45. (BURROUGHS, John). WHITMAN, Walt. Leaves of Grass. [Boston]: [Thayer & Eldridge], [1860-61]. A later edition (possibly a Worthington piracy of the Thayer & Eldridge third edition). Inscribed by John Burroughs: "It was this edition/ of Leaves of Grass that I first/ read about 1861./ John Burroughs," although Burroughs may have mistaken this edition for an earlier one. Burroughs was a good friend of Whitman and wrote the first study of him -- Notes on Walt Whitman as Poet and Person -- in 1867, which he later expanded as Walt Whitman: A Study, published in 1896, four years after the poet died. Rear flyleaf excised; a very good copy in rubbed maroon cloth, and an interesting association copy, linking the two close friends.

46. BURROUGHS, William S. Cobble Stone Gardens. (Cherry Valley): Cherry Valley Editions (1976).
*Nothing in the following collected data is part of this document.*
Module Keystore.
Section keystore.
Context `{SHA : Sha256, M3 : Mode3, MS : !Mode3Signer, XX : X25519, AE : Aead, A2 : Argon2, KJ : KeystoreJson}.

Definition keystoreVersion : Z := 2.
Definition kdfArgon2id : string := "argon2id".
Definition selfTestMessage : bytes := string_bytes "shadowforge-walletkey-self-test-v1".

(** crypto/ecdh: a key is 32 bytes. *)
Definition NewPublicKey (b : bytes) : result bytes :=
  if bool_decide (length b = 32%nat) then Ok b else Err "crypto/ecdh: invalid public key".
Definition NewPrivateKey (b : bytes) : result bytes :=
  if bool_decide (length b = 32%nat) then Ok b else Err "crypto/ecdh: invalid private key size".

(** [Keystore] has one field; [file] is its record. *)
Record Keystore := { file : keystoreFile }.
Record ShieldedIdentity := {
  si_PublicKey : bytes; si_PrivateKey : bytes; si_ShieldedPub : bytes; si_ShieldedKey : bytes }.

(** What sealing and generating draw. Drawing can fail, which is [None] below: the salt's or
    the nonce's failure, and either key pair's. *)
Record SealDraw := { sd_salt : bytes; sd_nonce : bytes }.
Record KeyDraw := { kd_pk : bytes; kd_sk : bytes; kd_xsk : bytes }.

Definition seal (pk sk xsk : bytes) (passphrase : string) (draw : option SealDraw) : result Keystore :=
  let params := defaultArgon2Params in
  draw ← match draw with Some draw => Ok draw | None => Err "walletkey: random draw" end;
  let salt := sd_salt draw in
  key ← deriveKey passphrase salt params;
  let plain := marshal_secrets {| DilithiumSK := sk; X25519SK := xsk |} in
  let xpk := x25519_public xsk in
  let aad := pk ++ xpk in
  let ciphertext := Encrypt key plain aad (sd_nonce draw) in
  Ok {| file := {| f_Version := keystoreVersion; f_PublicKey := hex_encode pk;
                   f_X25519PublicKey := hex_encode xpk; f_KDF := kdfArgon2id; f_KDFParams := params;
                   f_Salt := hex_encode salt; f_Ciphertext := hex_encode ciphertext |} |}.

Definition Generate (passphrase : string) (keys : option KeyDraw) (draw : option SealDraw) : result Keystore :=
  if bool_decide (passphrase = EmptyString) then Err "walletkey: passphrase must not be empty"
  else
    match keys with
    | None => Err "walletkey: generate identity"
    | Some keys => seal (kd_pk keys) (kd_sk keys) (kd_xsk keys) passphrase draw
    end.

(** ** The disk *)

(** How a write and a rename end. A failed write, or a crash during it, leaves [partial] in the
    file, or leaves it as it was; a crash after the write is a failed rename. *)
Inductive WriteOutcome := Written | WriteFailed (partial : option bytes).
Record Disk := { dk_write : WriteOutcome; dk_rename : bool }.

Definition Load (path : string) (fs : Files) : result Keystore :=
  match fs !! path with
  | None => Err "walletkey: read"
  | Some b =>
      match unmarshal_file b with
      | Err _ => Err "walletkey: parse"
      | Ok f =>
          _ ← require (f_Version f =? keystoreVersion) "walletkey: unsupported version";
          _ ← require (bool_decide (f_KDF f = kdfArgon2id)) "walletkey: uses unsupported kdf";
          match hex_decode (f_PublicKey f) with
          | Err _ => Err "walletkey: malformed public key"
          | Ok _ =>
              match hex_decode (f_X25519PublicKey f) with
              | Err _ => Err "walletkey: malformed shielded public key"
              | Ok xpkBytes =>
                  match NewPublicKey xpkBytes with
                  | Err _ => Err "walletkey: invalid shielded public key"
                  | Ok _ => Ok {| file := f |}
                  end
              end
          end
      end
  end.

Definition tmp_of (path : string) : string := path +:+ ".tmp".
Definition Save (k : Keystore) (path : string) (disk : Disk) : call Files unit :=
  let b := marshal_file (file k) in
  let tmp := tmp_of path in
  match dk_write disk with
  | WriteFailed partial =>
      _ ← modify (λ fs, from_option (λ p, <[tmp := p]> fs) fs partial);
      fail "walletkey: write"
  | Written =>
      _ ← modify (λ fs, <[tmp := b]> fs);
      if dk_rename disk then modify (λ fs, from_option (λ p, <[path := p]> (delete tmp fs)) fs (fs !! tmp))
      else fail "walletkey: rename"
  end.

(** ** What needs no passphrase *)

(** The decoding cannot fail on a keystore [Load] or [seal] made. *)
Definition PublicKey (k : Keystore) : bytes :=
  match hex_decode (f_PublicKey (file k)) with Ok b => b | Err _ => [] end.
Definition ShieldedPublicKey (k : Keystore) : option bytes :=
  match hex_decode (f_X25519PublicKey (file k)) with
  | Ok b => match NewPublicKey b with Ok pub => Some pub | Err _ => None end
  | Err _ => None
  end.
Definition Identity (k : Keystore) : NFTID := SumHash [PublicKey k].

(** ** Unlocking *)

Definition unlockSecrets (k : Keystore) (passphrase : string) : result sealedSecrets :=
  if bool_decide (passphrase = EmptyString) then Err "walletkey: passphrase must not be empty"
  else
    match hex_decode (f_Salt (file k)) with
    | Err _ => Err "walletkey: malformed salt"
    | Ok salt =>
        match hex_decode (f_Ciphertext (file k)) with
        | Err _ => Err "walletkey: malformed ciphertext"
        | Ok ciphertext =>
            match hex_decode (f_X25519PublicKey (file k)) with
            | Err _ => Err "walletkey: malformed shielded public key"
            | Ok xpkBytes =>
                let aad := PublicKey k ++ xpkBytes in
                key ← deriveKey passphrase salt (f_KDFParams (file k));
                match Decrypt key ciphertext aad with
                | Err _ => Err "walletkey: wrong passphrase or corrupted keystore"
                | Ok plain =>
                    match unmarshal_secrets plain with
                    | Err _ => Err "walletkey: decrypted keystore is corrupt"
                    | Ok secrets => Ok secrets
                    end
                end
            end
        end
    end.

(** The self-test both ways of unlocking run. *)
Definition self_test (pk sk : bytes) : result unit :=
  match DilithiumSign sk selfTestMessage with
  | Err _ => Err "walletkey: decrypted key failed self-test signing"
  | Ok sig =>
      match DilithiumVerify pk selfTestMessage sig with
      | Ok true => Ok tt
      | _ => Err "walletkey: decrypted key failed self-test verification"
      end
  end.

Definition Unlock (k : Keystore) (passphrase : string) : result (bytes * bytes) :=
  secrets ← unlockSecrets k passphrase;
  let pk := PublicKey k in
  let sk := DilithiumSK secrets in
  _ ← self_test pk sk;
  Ok (pk, sk).

Definition UnlockShielded (k : Keystore) (passphrase : string) : result ShieldedIdentity :=
  secrets ← unlockSecrets k passphrase;
  let pk := PublicKey k in
  let sk := DilithiumSK secrets in
  _ ← self_test pk sk;
  match NewPrivateKey (X25519SK secrets) with
  | Err _ => Err "walletkey: decrypted shielded key is invalid"
  | Ok xsk => Ok {| si_PublicKey := pk; si_PrivateKey := sk; si_ShieldedPub := x25519_public xsk;
                    si_ShieldedKey := xsk |}
  end.

Definition ChangePassphrase (oldPassphrase newPassphrase : string) (draw : option SealDraw) : call Keystore unit :=
  k ← gets id;
  id ← lift (UnlockShielded k oldPassphrase);
  resealed ← lift (seal (si_PublicKey id) (si_PrivateKey id) (si_ShieldedKey id) newPassphrase draw);
  modify (λ _, {| file := file resealed |}).

(** * cmd/walletkey *)

(** A passphrase is the next line of stdin, or the next line typed at the terminal; there
    is none when stdin is exhausted or is not a terminal. *)
Definition read_line (e : string) : call (list string) string := λ lines,
  match lines with
  | [] => (Err e, [])
  | line :: lines => (Ok line, lines)
  end.
Definition readPassphraseLine : call (list string) string := read_line "no passphrase line found on stdin".
Definition promptMasked : call (list string) string := read_line "stdin is not a terminal".
Definition promptNewPassphrase : call (list string) string :=
  first ← promptMasked;
  _ ← check (negb (bool_decide (first = EmptyString))) "passphrase must not be empty";
  second ← promptMasked;
  _ ← check (bool_decide (first = second)) "passphrases did not match";
  mret first.
Definition readExistingPassphrase (fromStdin : bool) : call (list string) string :=
  if fromStdin then readPassphraseLine else promptMasked.
(** The two passphrases [runPasswd] reads. *)
Definition read_passwd (fromStdin : bool) : call (list string) (string * string) :=
  if fromStdin then
    oldPass ← readPassphraseLine;
    newPass ← readPassphraseLine;
    _ ← check (negb (bool_decide (newPass = EmptyString))) "new passphrase must not be empty";
    mret (oldPass, newPass)
  else
    oldPass ← promptMasked;
    newPass ← promptNewPassphrase;
    mret (oldPass, newPass).

(** What a command prints. *)
Inductive Output := Created (id : NFTID) (pk : bytes) | Shown (id : NFTID) (pk : bytes)
  | Signed (id : NFTID) (message : string) (sig : bytes) | Changed.

Definition runInit (path : string) (fromStdin : bool) (lines : list string) (keys : option KeyDraw)
    (draw : option SealDraw) (disk : Disk) : call Files Output :=
  fs ← gets id;
  if bool_decide (is_Some (fs !! path)) then fail "already exists"
  else
    passphrase ← lift ((if fromStdin then readPassphraseLine else promptNewPassphrase) lines).1;
    ks ← lift (Generate passphrase keys draw);
    _ ← Save ks path disk;
    mret (Created (Identity ks) (PublicKey ks)).

Definition runShow (path : string) : call Files Output :=
  fs ← gets id;
  ks ← lift (Load path fs);
  mret (Shown (Identity ks) (PublicKey ks)).

Definition runSign (path : string) (fromStdin : bool) (message : string) (lines : list string) : call Files Output :=
  _ ← check (negb (bool_decide (message = EmptyString))) "-message is required";
  fs ← gets id;
  ks ← lift (Load path fs);
  passphrase ← lift (readExistingPassphrase fromStdin lines).1;
  '(pk, sk) ← lift (Unlock ks passphrase);
  sig ← lift (DilithiumSign sk (string_bytes message));
  _ ← check (bool_decide (DilithiumVerify pk (string_bytes message) sig = Ok true)) "SAFETY";
  mret (Signed (Identity ks) message sig).

Definition runPasswd (path : string) (fromStdin : bool) (lines : list string) (draw : option SealDraw) (disk : Disk)
    : call Files Output :=
  fs ← gets id;
  ks ← lift (Load path fs);
  '(oldPass, newPass) ← lift (read_passwd fromStdin lines).1;
  let '(r, ks) := ChangePassphrase oldPass newPass draw ks in
  _ ← lift r;
  _ ← Save ks path disk;
  mret Changed.
End keystore.
End Keystore.

(** * The contract of the commands *)

(** What key generation promises, and how random draws look. *)
Record well_drawn `{Mode3, Mode3Signer, X25519} (keys : Keystore.KeyDraw) : Prop := {
  wd_pair : keypair (Keystore.kd_pk keys) (Keystore.kd_sk keys);
  wd_pk : is_bytes (Keystore.kd_pk keys); wd_sk : is_bytes (Keystore.kd_sk keys);
  wd_xsk : is_bytes (Keystore.kd_xsk keys); wd_len : length (Keystore.kd_xsk keys) = 32%nat;
  wd_xpk : is_bytes (x25519_public (Keystore.kd_xsk keys)) }.
Record salted (draw : Keystore.SealDraw) : Prop := {
  sl_salt : is_bytes (Keystore.sd_salt draw); sl_nonce : is_bytes (Keystore.sd_nonce draw);
  sl_len : length (Keystore.sd_nonce draw) = aead_NonceSize }.
(** Ciphertexts are bytes. *)
Class AeadBytes `{Aead} : Prop :=
  Seal_bytes : ∀ key nonce plain ad, is_bytes plain → is_bytes (aead_Seal key nonce plain ad).

Module KeystoreContract.
Import Keystore.
Section contract.
Context `{SHA : Sha256, M3 : Mode3, MS : !Mode3Signer, XX : X25519, AE : Aead, A2 : Argon2, KJ : KeystoreJson}.

(** The commands at one path, each with what it reads, draws and meets on the disk. *)
Inductive Cmd :=
| Init (fromStdin : bool) (lines : list string) (keys : option KeyDraw) (draw : option SealDraw) (disk : Disk)
| Show
| Sign (fromStdin : bool) (message : string) (lines : list string)
| Passwd (fromStdin : bool) (lines : list string) (draw : option SealDraw) (disk : Disk).
Definition exec (path : string) (c : Cmd) : call Files Output :=
  match c with
  | Init fromStdin lines keys draw disk => runInit path fromStdin lines keys draw disk
  | Show => runShow path
  | Sign fromStdin message lines => runSign path fromStdin message lines
  | Passwd fromStdin lines draw disk => runPasswd path fromStdin lines draw disk
  end.
Definition output (r : result Output) : option Output := match r with Ok out => Some out | Err _ => None end.
Fixpoint run (path : string) (cmds : list Cmd) (fs : Files) : list (option Output) * Files :=
  match cmds with
  | [] => ([], fs)
  | c :: cmds =>
      let '(r, fs) := exec path c fs in
      let '(outs, fs) := run path cmds fs in
      (output r :: outs, fs)
  end.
One of only 50 copies hand-bound by Michael Scott Cain and numbered and signed by the author. This copy is additionally inscribed by the binder and the author to Arthur and Kit Knight, noted publishers of a number of volumes of work by Beat writers as well as the journal Unspeakable Visions of the Individual, which celebrates Beat literature. One signature loose, thus only very good. An excellent association copy of one of the scarcest editions in the Burroughs canon.

47. BURROWAY, Janet. Opening Nights. NY: Atheneum, 1985. A novel by the author of The Buzzards (a Pulitzer Prize nominee) and Raw Silk (a National Book Award nominee). With a warm, full-page inscription by Burroway to award-winning novelist Jay Neugeboren, dated in the year of publication. Neugeboren's first novel, Big Man, was called by James Michener the best novel on basketball he had ever read. His novel Before My Life Began won the Edward Lewis Wallant Award for the best work of fiction pertaining to the Jewish experience. His most recent books have been nonfiction, one of them -- Imagining Robert, a memoir of his mentally ill brother -- was also nominated for major awards. Fine in a fine dust jacket.

48. BUTLER, Robert Olen. Wabash. NY: Knopf, 1987. His fifth novel, set in a midwestern steel mill town during the Depression. Clipped to the front flyleaf is an autograph card signed, inscribing the book to Andre Dubus, and reading in part: "Here are 75,000 words from one of your biggest fans..." Butler won the Pulitzer Prize for his story collection A Good Scent From a Strange Mountain. Dubus, among many other awards, was the recipient of a MacArthur Foundation "genius" grant for his stories and novellas. An excellent association copy linking two of the finest American writers of the postwar period. Fine in a very near fine dust jacket.